Task statement:
Wherever the string "filetime" shows up in the records below, return that line.

Extracted data entries:
####################
(* ===== verification/HeaderExtra.v ===== *)
(** Extra-area records of file and service headers
    ([crates/unrar-rs/src/header/extra.rs]) and the time conversions they and
    the main header share. *)
From S2P Require Import Prelude.
From S2P Require Import RarTypes.
From S2P Require Import Vint.
From S2P Require Import Utf8.
From S2P Require Import Reader.
From S2P Require Import HeaderCommon.
From S2P Require Import HeaderFields.

(** * Times *)

Definition WINDOWS_TICKS_PER_SECOND : Z := 10000000.
Definition WINDOWS_TO_UNIX_SECONDS : Z := 11644473600.

Definition system_time_from_unix (seconds nanos : Z) : option Z :=
  SystemTime.checked_add SystemTime.UNIX_EPOCH (SystemTime.duration seconds nanos).

Definition system_time_from_windows (filetime : Z) : option Z :=
  let seconds := filetime / WINDOWS_TICKS_PER_SECOND in
  let nanos := filetime mod WINDOWS_TICKS_PER_SECOND * 100 in
  if WINDOWS_TO_UNIX_SECONDS <=? seconds
  then SystemTime.checked_add SystemTime.UNIX_EPOCH
         (SystemTime.duration (seconds - WINDOWS_TO_UNIX_SECONDS) nanos)
  else SystemTime.checked_sub SystemTime.UNIX_EPOCH
         (SystemTime.duration (WINDOWS_TO_UNIX_SECONDS - seconds) nanos).

(** * Records *)

Module record_type.
Definition FILE_ENCRYPTION : Z := 0x01.
Definition FILE_HASH : Z := 0x02.
Definition FILE_TIME : Z := 0x03.
Definition FILE_VERSION : Z := 0x04.
Definition REDIRECTION : Z := 0x05.
Definition UNIX_OWNER : Z := 0x06.
Definition SERVICE_DATA : Z := 0x07.
End record_type.

Definition FHEXTRA_HTIME_UNIXTIME : Z := 0x01.
Definition FHEXTRA_HTIME_MTIME : Z := 0x02.
Definition FHEXTRA_HTIME_CTIME : Z := 0x04.
Definition FHEXTRA_HTIME_ATIME : Z := 0x08.
Definition FHEXTRA_HTIME_UNIX_NS : Z := 0x10.
Definition FHEXTRA_CRYPT_PSWCHECK : Z := 0x01.
Definition FHEXTRA_REDIR_DIR : Z := 0x01.
Definition MAXPATHSIZE : Z := 0x10000.
Definition UNIX_OWNER_NAME_MAX : Z := 255.
Definition OWNER_USER_NAME : Z := 0x01.
Definition OWNER_GROUP_NAME : Z := 0x02.
Definition OWNER_USER_UID : Z := 0x04.
Definition OWNER_GROUP_GID : Z := 0x08.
####################
Your solution:
Definition system_time_from_windows (filetime : Z) : option Z :=
  let seconds := filetime / WINDOWS_TICKS_PER_SECOND in
  let nanos := filetime mod WINDOWS_TICKS_PER_SECOND * 100 in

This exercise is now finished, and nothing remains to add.